▶ **What is required**
Among the entries, find the lines with the string "cannot" and copy them.

▶ **Data for analysis**
(** * BioPortal annotator: the match classifier and the annotation driver

    A shallow embedding of [bioportal_annotator.py].

    Strings.  A Python [str] is modelled as a [string] whose characters are
    the code points U+0000..U+00FF (one [ascii] per code point).  The tables
    for [str.lower], [str.strip], [str.splitlines] and the regular
    expression class [\w] are CPython's, restricted to that range.

    Effects.  [annotate_terms] reads a file, opens the output table, issues
    HTTP requests, prints and may raise.  It is embedded in a small state and
    error monad whose state is the trace of the events performed so far; the
    file system and the remote service are an explicit environment. *)

From Stdlib Require Import ZArith NArith Ascii String Bool Lia.
From stdpp Require Import base gmap strings list.

Set Warnings "-register-all".

(** ** Results of fallible code *)

Inductive exn : Type :=
  | FileNotFoundError
  | OSError
  | ValueError (msg : string)
  | KeyError
  | IndexError
  | TypeError
  | AttributeError
  | JSONDecodeError
  | ReError.

Inductive result (A : Type) : Type :=
  | Ok (a : A)
  | Raise (e : exn).
Arguments Ok {A} a.
Arguments Raise {A} e.

(** ** Python string primitives on code points U+0000..U+00FF *)

Module Py.

#[local] Open Scope N_scope.

Definition code (c : ascii) : N := N_of_ascii c.

Definition in_range (lo hi : N) (c : ascii) : bool :=
  (lo <=? code c) && (code c <=? hi).

Definition is_code (n : N) (c : ascii) : bool := code c =? n.
Lemma call_status_terminal_witness :
  let data := CallStatusData.mk "c1" (Example.session "ENDED") in
  terminal (CallStatusData.session data)
  /\ onmessage Runtime.Date_parse initialState (call_status (Some data))
     = {| transcripts := [];
          activeCalls := <["c1"%string := Example.session "ENDED"]> ∅ |}.
Proof.
  cbv zeta. split.
  - left. reflexivity.
  - apply (call_status_terminal_clears_and_keeps_session Runtime.Date_parse
             initialState (CallStatusData.mk "c1" (Example.session "ENDED"))).
    left. reflexivity.
Defined.

(** C7 does not hold as stated: a [call_removed] message whose call id is
    the empty string is ignored; the call filed under that id stays and
    the transcripts are not cleared. *)
Lemma call_removed_empty_id_ignored :
  let st := {| transcripts := [Example.entry 0 (Example.at_second 0)];
               activeCalls := {[""%string := Example.session "active"]} |} in
  let st' := onmessage Runtime.Date_parse st
               (call_removed (Some (CallRemovedData.mk ""))) in
  st' = st
  /\ transcripts st' <> []
  /\ activeCalls st' !! ""%string <> None.
Proof.
  cbv zeta. split; [reflexivity |]. split.
  - simpl. discriminate.
  - simpl. rewrite lookup_singleton_eq. discriminate.
Qed.

Lemma call_removed_witness :
  let data := CallRemovedData.mk "c1" in
  let st := {| transcripts := [Example.entry 0 (Example.at_second 0)];
               activeCalls := {["c1"%string := Example.session "active"]} |} in
  CallRemovedData.call_id data <> ""%string
  /\ onmessage Runtime.Date_parse st (call_removed (Some data))
     = {| transcripts := []; activeCalls := delete "c1"%string (activeCalls st) |}.
Proof.
  cbv zeta. split.
  - discriminate.
  - apply (call_removed_removes_and_clears Runtime.Date_parse
             {| transcripts := [Example.entry 0 (Example.at_second 0)];
                activeCalls := {["c1"%string := Example.session "active"]} |}
             (CallRemovedData.mk "c1")).
    discriminate.
Defined.
(** * app/app.py: house-price form, prediction formatting and blueprint layout

    A shallow embedding of [app/app.py] and the properties of its request
    handlers.

    Conventions of the embedding.
    - A Python [float] is an IEEE-754 binary64 value: a [spec_float] used at
      precision 53 and maximal exponent 1024, with the arithmetic of
      [SpecFloat] (round to nearest, ties to even).
    - A Python [str] is a [string]; its characters stand for the code points
      below 256.
    - A Python [int] is a [Z].
    - A call that can raise returns a [result]: [Ok] or [Raise] with the
      exception. *)

From Stdlib Require Import ZArith List String Ascii Bool Lia.
From Stdlib Require Import Permutation Sorted Reals Lra.
From Stdlib Require Import SpecFloat DecimalString.
Import ListNotations.

Open Scope string_scope.
Open Scope Z_scope.

Set Warnings "-register-all".

(** ** Exceptions and fallible computations *)

(** The exceptions met in the handlers: the [ValueError] that [parse_value]
    raises with a message of its own, and those of the built-in conversions
    and of attribute access. *)
Inductive exn : Type :=
| ValueError (msg : string)
| NanToInt                      (* ValueError: cannot convert float NaN to integer *)
| InfToInt                      (* OverflowError: cannot convert float infinity to integer *)
| IntTooLarge                   (* OverflowError: int too large to convert to float *)
| NotANumber (s : string)       (* ValueError: could not convert string to float: <repr(s)> *)
| BadFloatArgument (type_name : string)
                                (* TypeError: float() argument must be a string or a real
                                   number, not '<type_name>' *)
| NoAttribute (type_name attr : string)
                                (* AttributeError: '<type_name>' object has no attribute
                                   '<attr>' *)
| ModelError (msg : string).    (* anything the model raises *)

Inductive result (A : Type) : Type :=
| Ok (a : A)
| Raise (e : exn).
Arguments Ok {A} a.
Arguments Raise {A} e.

Definition bind {A B} (r : result A) (k : A -> result B) : result B :=
  match r with
  | Ok a => k a
  | Raise e => Raise e
  end.

Notation "x <- r ;; k" := (bind r (fun x => k))
  (at level 61, r at next level, right associativity).
Notation "' pat <- r ;; k" := (bind r (fun x => match x with pat => k end))
  (at level 61, pat pattern, r at next level, right associativity).

(** ** Strings: [str.strip], [str.lower], decimal digits *)

Definition code (c : ascii) : Z := Z.of_N (N_of_ascii c).

(** The characters with [str.isspace()] among the code points below 256. *)
Definition is_space (c : ascii) : bool :=
  let n := code c in
  ((9 <=? n) && (n <=? 13)) || ((28 <=? n) && (n <=? 32))
  || (n =? 133) || (n =? 160).

Fixpoint lstrip (s : string) : string :=
  match s with
  | String c s' => if is_space c then lstrip s' else s
  | EmptyString => EmptyString
  end.

Fixpoint rstrip (s : string) : string :=
  match s with
  | String c s' =>
      match rstrip s' with
      | EmptyString => if is_space c then EmptyString else String c EmptyString
      | t => String c t
      end
  | EmptyString => EmptyString
  end.

Definition strip (s : string) : string := rstrip (lstrip s).

(** The whitespace that [float] skips at both ends of its argument: the
    ASCII whitespace, and the whitespace above U+007F, which it first turns
    into spaces. Unlike [str.strip] it does not skip U+001C..U+001F. *)
Definition is_float_space (c : ascii) : bool :=
  let n := code c in
  ((9 <=? n) && (n <=? 13)) || (n =? 32) || (n =? 133) || (n =? 160).

Fixpoint float_lstrip (s : string) : string :=
  match s with
  | String c s' => if is_float_space c then float_lstrip s' else s
  | EmptyString => EmptyString
  end.

Fixpoint float_rstrip (s : string) : string :=
  match s with
  | String c s' =>
      match float_rstrip s' with
      | EmptyString => if is_float_space c then EmptyString else String c EmptyString
      | t => String c t
      end
  | EmptyString => EmptyString
  end.

Definition float_strip (s : string) : string := float_rstrip (float_lstrip s).

(** [str.lower] on the code points below 256: A-Z and the accented capitals
    U+00C0..U+00DE (but the multiplication sign U+00D7) move up by 32. *)
Definition lower_char (c : ascii) : ascii :=
  let n := code c in
  if ((65 <=? n) && (n <=? 90))
     || ((192 <=? n) && (n <=? 222) && negb (n =? 215))
  then ascii_of_N (Z.to_N (n + 32))
  else c.

Fixpoint lower (s : string) : string :=
  match s with
  | String c s' => String (lower_char c) (lower s')
  | EmptyString => EmptyString
  end.

Definition is_digit (c : ascii) : bool := (48 <=? code c) && (code c <=? 57).
Definition digit_val (c : ascii) : Z := code c - 48.

(** [str(n)] for an [int]. *)
Definition str_of_Z (z : Z) : string := NilZero.string_of_int (Z.to_int z).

▶ **The completed task**
| NanToInt                      (* ValueError: cannot convert float NaN to integer *)
| InfToInt                      (* OverflowError: cannot convert float infinity to integer *)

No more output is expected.